Data for review
Lemma is_boolean_cleaned raw c : is_boolean (cleaned to_number raw) c = is_boolean raw c.
Proof.
  unfold is_boolean. rewrite assoc_cleaned.
  destruct (bool_decide (c ∈ NUMERIC_COLUMNS)); destruct (assoc c (series raw)) as [col|];
    cbn [option_map]; try reflexivity.
  - rewrite to_numeric_boolean, stripped_boolean. reflexivity.
  - rewrite stripped_boolean. reflexivity.
Qed.

End Coercion.

(** *** Lines 44 to 47 *)

Lemma int64_wrap n : int64 n = wrap n.
Proof.
  unfold int64, wrap. cbv zeta.
  change (2 ^ 63)%Z with 9223372036854775808%Z.
  change (2 ^ 64)%Z with 18446744073709551616%Z.
  pose proof (Z.mod_pos_bound n 18446744073709551616 eq_refl) as Hm.
  rewrite <- Z.add_mod_idemp_l by discriminate.
  set (m := (n mod 18446744073709551616)%Z) in *.
  destruct (Z.ltb_spec m 9223372036854775808).
  - rewrite Z.mod_small by lia. lia.
  - replace (m + 9223372036854775808)%Z
      with ((m - 9223372036854775808) + 1 * 18446744073709551616)%Z by lia.
    rewrite Z.mod_add by discriminate. rewrite Z.mod_small by lia. lia.
Qed.

Lemma lookup_zip_with_both {A B C} (f : A -> B -> C) (l : list A) (k : list B) i x y :
  l !! i = Some x -> k !! i = Some y -> zip_with f l k !! i = Some (f x y).
Proof. intros Hx Hy. apply lookup_zip_with_Some. eauto. Qed.

Lemma and_is_product (p q : bool) :
  NInt (Z.b2z (p && q)) = times (NInt (Z.b2z p)) (NInt (Z.b2z q)).
Proof. destruct p, q; reflexivity. Qed.

Ltac entry_of_zip Ex Ey :=
  cbn [value]; rewrite ?lookup_map;
  erewrite lookup_zip_with_both by (rewrite ?lookup_map, ?Ex, ?Ey; reflexivity);
  cbn [option_map minus times float_of]; rewrite ?int64_wrap, ?and_is_product; reflexivity.

Lemma col_sub_value a b pd i u v :
  col_sub a b = Ok pd -> value a i = Some u -> value b i = Some v ->
  value pd i = Some (minus u v).
Proof.
  intros H Hu Hv.
  destruct a as [x|x|x|x], b as [y|y|y|y]; try discriminate;
    injection H as <-; cbn [value as_ints as_floats] in *;
    destruct (x !! i) as [p|] eqn:Ex; try discriminate;
    destruct (y !! i) as [q|] eqn:Ey; try discriminate;
    injection Hu as <-; injection Hv as <-; entry_of_zip Ex Ey.
Qed.

Lemma col_mul_value a b pd i u v :
  col_mul a b = Ok pd -> value a i = Some u -> value b i = Some v ->
  value pd i = Some (times u v).
Proof.
  intros H Hu Hv.
  destruct a as [x|x|x|x], b as [y|y|y|y]; try discriminate;
    injection H as <-; cbn [value as_ints as_floats] in *;
    destruct (x !! i) as [p|] eqn:Ex; try discriminate;
    destruct (y !! i) as [q|] eqn:Ey; try discriminate;
    injection Hu as <-; injection Hv as <-; entry_of_zip Ex Ey.
Qed.

Lemma col_div_value a b ratio i u v :
  col_div a b = Ok ratio -> value a i = Some u -> value b i = Some v ->
  ratio !! i = Some (F.div (float_of u) (float_of v)).
Proof.
  intros H Hu Hv.
  destruct a as [x|x|x|x], b as [y|y|y|y]; try discriminate;
    injection H as <-; cbn [value as_ints as_floats] in *;
    rewrite ?lookup_map in Hu, Hv;
    destruct (x !! i) as [p|] eqn:Ex; try discriminate;
    destruct (y !! i) as [q|] eqn:Ey; try discriminate;
    injection Hu as <-; injection Hv as <-;
    apply lookup_zip_with_Some;
    do 2 eexists; (split; [reflexivity|]); rewrite ?lookup_map, ?Ex, ?Ey; split; reflexivity.
Qed.

(** Subtraction fails on two columns of booleans and on nothing else
    that is numeric; its result is a column of integers or of floats. *)
Lemma col_sub_numeric a b :
  is_object a = false -> is_object b = false ->
  if is_bool_column a && is_bool_column b then col_sub a b = Raise TypeError
  else exists pd, col_sub a b = Ok pd /\ is_object pd = false /\ is_bool_column pd = false.
Proof.
  destruct a, b; try discriminate; intros _ _; cbn; eauto.
Qed.

Lemma col_mul_numeric a b :
  is_object a = false -> is_object b = false ->
  exists pd, col_mul a b = Ok pd /\ is_object pd = false.
Proof. destruct a, b; try discriminate; intros _ _; cbn; eauto. Qed.


(** The derived columns, once the four columns they read are there. *)
Lemma add_derived_columns_run df selling buying sold quantity :
  assoc "Average_Selling_Price" (series df) = Some selling ->
  assoc "Average_Buying_Price" (series df) = Some buying ->
  assoc "Total_Sold" (series df) = Some sold ->
  assoc "Available_Quantity" (series df) = Some quantity ->
  add_derived_columns df =
  let! price_diff := col_sub selling buying in
  let! profit := col_mul price_diff sold in
  let! stock_value := col_mul quantity buying in
  let! ratio := col_div price_diff buying in
  Ok (mkColumns
        (replace "ProfitMargin" (FloatCol (map (fun x => F.mul x (F.of_Z 100)) ratio))
           (replace "StockValue" stock_value (replace "Profit" profit (series df))))).
Proof.
  intros E1 E2 E3 E4. unfold add_derived_columns, column_of, assign_column.
  rewrite E1, E2, E3. cbn [rbind series].
  destruct (col_sub selling buying) as [pd|e]; [|reflexivity]. cbn [rbind].
  destruct (col_mul pd sold) as [profit|e]; [|reflexivity]. cbn [rbind].
  rewrite !assoc_replace_ne by discriminate. rewrite E4, E2. cbn [rbind].
  destruct (col_mul quantity buying) as [sv|e]; [|reflexivity]. cbn [rbind].
  rewrite !assoc_replace_ne by discriminate. rewrite E2. cbn [rbind].
  reflexivity.
Qed.

(** The first of the four columns that is absent is the one the
    [KeyError] names, unless the subtraction of line 44 has failed
    before. *)
Lemma add_derived_columns_key_error df :
  boolean_prices df = false ->
  forall before c after,
    required_columns = (before ++ c :: after)%list ->
    forallb (has_label df) before = true -> has_label df c = false ->
    (forall col, In col
        [ "Average_Selling_Price"; "Average_Buying_Price"; "Total_Sold"; "Available_Quantity" ] ->
        forall x, assoc col (series df) = Some x -> is_object x = false) ->
    add_derived_columns df = Raise (KeyError c).
Proof.
  intros Hbp before c after Hl Hb Hc Hnum.
  unfold boolean_prices, is_boolean in Hbp. unfold has_label in Hc.
  assert (K : forall k, In k before -> assoc k (series df) <> None).
  { intros k Hk. rewrite forallb_forall in Hb. specialize (Hb k Hk). unfold has_label in Hb.
    destruct (assoc k (series df)); [discriminate|discriminate Hb]. }
  unfold add_derived_columns, column_of, assign_column.
  destruct (assoc c (series df)) eqn:Ec; [discriminate Hc|].
  destruct before as [|b1 before]; [injection Hl as <- _; rewrite Ec; reflexivity|].
  injection Hl as <- Hl.
  destruct (assoc "Average_Selling_Price" (series df)) as [selling|] eqn:E1;
    [|exfalso; apply (K "Average_Selling_Price"); [left; reflexivity|exact E1]].
  destruct before as [|b2 before]; [injection Hl as <- _; rewrite Ec; reflexivity|].
  injection Hl as <- Hl.
  destruct (assoc "Average_Buying_Price" (series df)) as [buying|] eqn:E2;
    [|exfalso; apply (K "Average_Buying_Price"); [right; left; reflexivity|exact E2]].
  cbn [rbind].
  pose proof (col_sub_numeric selling buying
                (Hnum "Average_Selling_Price" ltac:(simpl; auto) _ E1)
                (Hnum "Average_Buying_Price" ltac:(simpl; auto) _ E2)) as Hs.
  assert (Hbb : is_bool_column selling && is_bool_column buying = false).
  { destruct selling, buying; try reflexivity. discriminate Hbp. }
  rewrite Hbb in Hs. destruct Hs as (pd & -> & Hpd & _). cbn [rbind].
  destruct before as [|b3 before]; [injection Hl as <- _; rewrite Ec; reflexivity|].
  injection Hl as <- Hl.
  destruct (assoc "Total_Sold" (series df)) as [sold|] eqn:E3;
    [|exfalso; apply (K "Total_Sold"); [right; right; left; reflexivity|exact E3]].
  cbn [rbind].
  destruct (col_mul_numeric pd sold Hpd (Hnum "Total_Sold" ltac:(simpl; auto) _ E3))
    as (profit & -> & _).
  cbn [rbind series]. rewrite !assoc_replace_ne by discriminate.
  destruct before as [|b4 before]; [injection Hl as <- _; rewrite Ec; reflexivity|].
  injection Hl as <- Hl. destruct before; discriminate Hl.
Qed.




Lemma col_mul_result a b pd : col_mul a b = Ok pd -> is_object pd = false.
Proof. destruct a, b; cbn; intros H; try discriminate H; injection H as <-; reflexivity. Qed.

(** What [add_derived_columns] has done when it returns, and what it
    can raise. *)
Lemma add_derived_columns_inv df out :
  add_derived_columns df = Ok out ->
  exists selling buying sold quantity price_diff profit stock_value ratio,
    assoc "Average_Selling_Price" (series df) = Some selling /\
    assoc "Average_Buying_Price" (series df) = Some buying /\
    assoc "Total_Sold" (series df) = Some sold /\
    assoc "Available_Quantity" (series df) = Some quantity /\
    col_sub selling buying = Ok price_diff /\
    col_mul price_diff sold = Ok profit /\
    col_mul quantity buying = Ok stock_value /\
    col_div price_diff buying = Ok ratio /\
    series out =
      replace "ProfitMargin" (FloatCol (map (fun x => F.mul x (F.of_Z 100)) ratio))
        (replace "StockValue" stock_value (replace "Profit" profit (series df))).
Proof.
  intros H.
  destruct (assoc "Average_Selling_Price" (series df)) as [selling|] eqn:E1.
  2:{ unfold add_derived_columns, column_of in H. rewrite E1 in H. discriminate H. }
  destruct (assoc "Average_Buying_Price" (series df)) as [buying|] eqn:E2.
  2:{ unfold add_derived_columns, column_of in H. rewrite E1, E2 in H. discriminate H. }
  destruct (assoc "Total_Sold" (series df)) as [sold|] eqn:E3.
  2:{ unfold add_derived_columns, column_of in H. rewrite E1, E2, E3 in H. cbn [rbind] in H.
      destruct (col_sub selling buying); discriminate H. }
  destruct (assoc "Available_Quantity" (series df)) as [quantity|] eqn:E4.
  2:{ unfold add_derived_columns, column_of, assign_column in H.
      rewrite E1, E2, E3 in H. cbn [rbind series] in H.
      destruct (col_sub selling buying) as [pd|]; [|discriminate H]. cbn [rbind] in H.
      destruct (col_mul pd sold); [|discriminate H]. cbn [rbind] in H.
      rewrite assoc_replace_ne, E4 in H by discriminate. discriminate H. }
  rewrite (add_derived_columns_run df _ _ _ _ E1 E2 E3 E4) in H.
  destruct (col_sub selling buying) as [pd|] eqn:Hs; [|discriminate H]. cbn [rbind] in H.
  destruct (col_mul pd sold) as [profit|] eqn:Hp; [|discriminate H]. cbn [rbind] in H.
  destruct (col_mul quantity buying) as [sv|] eqn:Hv; [|discriminate H]. cbn [rbind] in H.
  destruct (col_div pd buying) as [ratio|] eqn:Hr; [|discriminate H]. cbn [rbind] in H.
  injection H as <-. exists selling, buying, sold, quantity, pd, profit, sv, ratio.
  cbn [series]. auto 10.
Qed.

Problem to solve
Scan the data above for the string "times". Copy every line in which it appears.

Exercise answer
  NInt (Z.b2z (p && q)) = times (NInt (Z.b2z p)) (NInt (Z.b2z q)).
  cbn [option_map minus times float_of]; rewrite ?int64_wrap, ?and_is_product; reflexivity.
  value pd i = Some (times u v).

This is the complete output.